In reality we don’t have a construction for this idealized definition of a multi-linear map. What we have
is actually approximation of a multi-linear map where the encoding algorithm is randomized algorithm.
It’s not a deterministic algorithm. So we don’t just take Ga for the encoding. But then we have a
function that’s called zero-test, which basically allows you to test whether a particular encoding is an
encoding of 0, which helps you do the quality test. The hardness assumptions for multi-linear maps are
analogs to the descript log and the multi-linear DDH. So we have two known constructions for
approximate multi-linear maps and we will be using those.
So now that we have the definition of this multi-linear map, what we will do is we will take the matrices
from the randomized branching program and we will encode each entry in the matrix using the multilinear map. So this notation is a bit abusing notation. This basically means that each entry in this
randomized matrix is encoded using a multi-liner map.

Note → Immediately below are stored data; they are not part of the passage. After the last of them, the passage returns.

Definition max_floor (x y : option Z) : option Z :=
  match x, y with Some f, Some g => Some (Z.max f g) | Some f, None => Some f | None, y => y end.
Lemma rotate_one_moved id k w :
  GetValidatorConsumerPubKey id old w = Some k →
  let v := rotate_one old new id w in
  (∀ p, GetValidatorConsumerPubKey id p v =
     if decide (p = new) then Some k else if decide (p = old) then None else GetValidatorConsumerPubKey id p w) ∧
  (∀ a, GetValidatorByConsumerAddr id a v = rename old new <$> GetValidatorByConsumerAddr id a w) ∧
  (∀ a h, s_AcceptedDowntimeWindows v !! (id, a, h) =
     if decide (a = new) then
       match s_AcceptedDowntimeWindows w !! (id, old, h) with Some x => Some x | None => s_AcceptedDowntimeWindows w !! (id, a, h) end
     else if decide (a = old) then None else s_AcceptedDowntimeWindows w !! (id, a, h)) ∧
  (∀ a, s_DowntimeWindowFloors v !! (id, a) =
     if decide (a = new) then max_floor (s_DowntimeWindowFloors w !! (id, old)) (s_DowntimeWindowFloors w !! (id, new))
     else if decide (a = old) then None else s_DowntimeWindowFloors w !! (id, a)) ∧
  (∀ a h, s_PendingDowntimeSlashes v !! (id, a, h) =
     if decide (a = new) then
       match s_PendingDowntimeSlashes w !! (id, old, h) with
       | Some x => Some (with_provider_addr x new) | None => s_PendingDowntimeSlashes w !! (id, a, h) end
     else if decide (a = old) then None else s_PendingDowntimeSlashes w !! (id, a, h)).
Proof.
  intros Ek v. set (u := moved_records id old new
    (upd_ConsumerValidators (moved_validator id old new) (moved_keys id old new k w))).
  assert (slice id u v) as [H1 H2 H3 H4 H5].
  { subst v. unfold rotate_one. rewrite Ek. fold u. cbv zeta.
    match goal with |- context [GetConsumerChainId id ?u] => destruct (GetConsumerChainId id u) end; by split. }
  split_and!; intros; rewrite ?H1, ?H2, ?H3, ?H4, ?H5; subst u; cbn.
  - unfold GetValidatorConsumerPubKey; cbn. case_decide as E; [subst; apply lookup_insert_eq|].
    rewrite lookup_insert_ne by congruence. case_decide as E'; [subst; apply lookup_delete_eq|].
    by rewrite lookup_delete_ne by congruence.
  - unfold GetValidatorByConsumerAddr; cbn. by rewrite repoint_lookup, decide_True by done.
  - rewrite move_windows_lookup by done. repeat case_decide; try congruence; done.
  - unfold moved_floor, s_DowntimeWindowFloors. destruct (_ !! (id, old)) as [f|] eqn:Ef; cbn.
    + case_decide as E; [subst a|].
      * rewrite lookup_delete_ne, lookup_insert_eq by congruence. by destruct (_ !! (id, new)).
      * case_decide as E'; [subst a; apply lookup_delete_eq|]. by rewrite lookup_delete_ne, lookup_insert_ne by congruence.
    + repeat case_decide; subst; done.
  - rewrite move_windows_lookup by done. repeat case_decide; try congruence; done.
Qed.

The properties of the multi-linear maps just tells us that we can perform the evaluation of the
randomized branching program underneath the multi-linear map. We can do the whole multiplication
of the matrices and then at the end we can also do the comparisons of the results against the identity
matrix, again using the zero-test function from the multi-linear map.

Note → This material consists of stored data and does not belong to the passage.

(* ===== verification/Consumer.v ===== *)
(** The consumer module (x/vaas/consumer): the keeper's accessors
    (keeper/keeper.go, debt.go, params.go), receiving VSC packets
    (keeper/relay.go), the validator store (keeper/validators.go), downtime
    tracking (keeper/downtime.go), the evidence queue
    (keeper/evidence_packet.go), the messages (keeper/msg_server.go), and the
    block and packet callbacks (module.go, ibc_module.go). *)
From S2P Require Import Prelude GoTime Types Externals ConsumerWorld ValSets.

Section consumer.
Context `{CX : ConsumerExternals}.

(** *** keeper.go, debt.go, params.go *)
Definition GetAuthority : string := c_authority.
Definition SetProviderClientID (clientID : string) : CK unit :=
  modify (upd_ProviderClientID (λ _, Some clientID)).
Definition GetProviderClientID (w : CWorld) : option string := ProviderClientID w.
Definition HasRoutableProviderClient (w : CWorld) : bool :=
  match GetProviderClientID w with
  | None => false
  | Some pinned => bool_decide (is_Some (c_GetClientCounterparty (c_ibc w) pinned))
  end.
Definition SetProviderChainId (chainID : string) : CK unit :=
  modify (upd_ProviderChainId (λ _, Some chainID)).
Definition GetProviderChainId (w : CWorld) : option string := ProviderChainId w.
Definition SetPendingChanges (updates : list ValidatorUpdate) : CK unit :=
  modify (upd_PendingChanges (λ _, Some updates)).
Definition GetPendingChanges (w : CWorld) : option (list ValidatorUpdate) := PendingChanges w.
Definition DeletePendingChanges : CK unit := modify (upd_PendingChanges (λ _, None)).
Definition GetInitGenesisHeight : CK Z := o ← gets InitGenesisHeight; or_panic o.
Definition SetInitGenesisHeight (height : Z) : CK unit :=
  modify (upd_InitGenesisHeight (λ _, Some height)).
Definition SetVaasValidator (v : VaasValidator) : CK unit :=
  modify (upd_VaasValidators (insert (vv_Address v) v)).
Definition GetVaasValidator (addr : string) (w : CWorld) : option VaasValidator :=
  VaasValidators w !! addr.
Definition DeleteVaasValidator (addr : string) : CK unit :=
  modify (upd_VaasValidators (delete addr)).
Definition GetAllVaasValidator (w : CWorld) : list VaasValidator := (iterate (VaasValidators w)).*2.
Definition SetHighestValsetUpdateID (id : N) : CK unit :=
  modify (upd_HighestValsetUpdateID (λ _, Some id)).
Definition GetHighestValsetUpdateID (w : CWorld) : option N := HighestValsetUpdateID w.
Definition SetLastVSCRecvTime (t : Time) : CK unit :=
  modify (upd_LastVSCRecvTime (λ _, Some t)).
Definition GetLastVSCRecvTime : CK Time :=
  now ← asks BlockTime; gets (λ w, default now (LastVSCRecvTime w)).
Definition GetConsumerParams : CK ConsumerParams := o ← gets CParams; or_panic o.
Definition SetParams (params : ConsumerParams) : CK unit := modify (upd_CParams (λ _, Some params)).
Definition PhotonFeesEnabled : CK bool := cp_PhotonFeesEnabled <$> GetConsumerParams.
Definition GetVAASTimeoutPeriod : CK Duration := cp_VaasTimeoutPeriod <$> GetConsumerParams.
Definition GetHistoricalEntries : CK Z := cp_HistoricalEntries <$> GetConsumerParams.
Definition GetUnbondingPeriod : CK Duration := cp_UnbondingPeriod <$> GetConsumerParams.
Definition IsConsumerInDebt (w : CWorld) : bool := default false (CConsumerInDebt w).
Definition SetConsumerInDebt (inDebt : bool) : CK unit :=
  modify (upd_CConsumerInDebt (λ _, Some inDebt)).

So is this good enough for hiding the matrices B? I mean it looks pretty good. But here is an attack that
we can still do even if we have done all this encoding with the multi-linear maps. So imagine that we
have a randomized branching program and we will be evaluating this randomized branching program on
two different inputs, x and x prime. So the prescribed way in which we can evaluate this is select the
corresponding matrices and then multiply all of them. However, what we can still do is we can take
subsets of the positions, like consecutive positions, two consecutive positions with only subset of them
and we can do the correct computation and we can compare these two values. We still have the power
to compare these values because the randomized matrices are still aligned and we have the zero-test
property from the multi-linear map. And what this attack roughly maps to is learning whether the
intermediate values in the evaluations of these two functions are equal. This is a graph mapping of what
this attack allows us to learn.
Another type of attack that‘s still not prevented is what is called a mixed input attack. So in a
randomized branching program we have this mapping that tells you which positions in the branching
program are determined by a particular input. So in general in the honest evaluation what you should
be doing is you should be taking matrices that correspond to the same bit when you are evaluating a
branching program. However, so far we haven’t done anything that prevents an evaluator to take an
inconsistent set of matrices for that position. So he can take 1 here and then 0 and 0 here. So this is
what we will call inconsistent matrix selection. You can still do the evaluation and test for the results
because all the randomizing matrices did this to enforce you to take one matrix in each position. But
they didn’t enforce anything about consistency here. So what this attack roughly allows you to learn is
what happens with the evaluation if you fix some internal wires to a particular position, to a particular
bit 0 or 1.
So what is the fix for these two types of attacks that are still remaining? It’s a technique that we call
multiplicative bundling. So what we will do is we will compute constants for all positions in the
branching program that are determined by the same input bit. We will compute constants and we will
multiply them into the B matrices. And this constant will be the property that if you have taken the
matrices, consistent matrices, then these constants will cancel out. They will have product 1. So if these
are the matrices for 0, this 1 they will be canceling out.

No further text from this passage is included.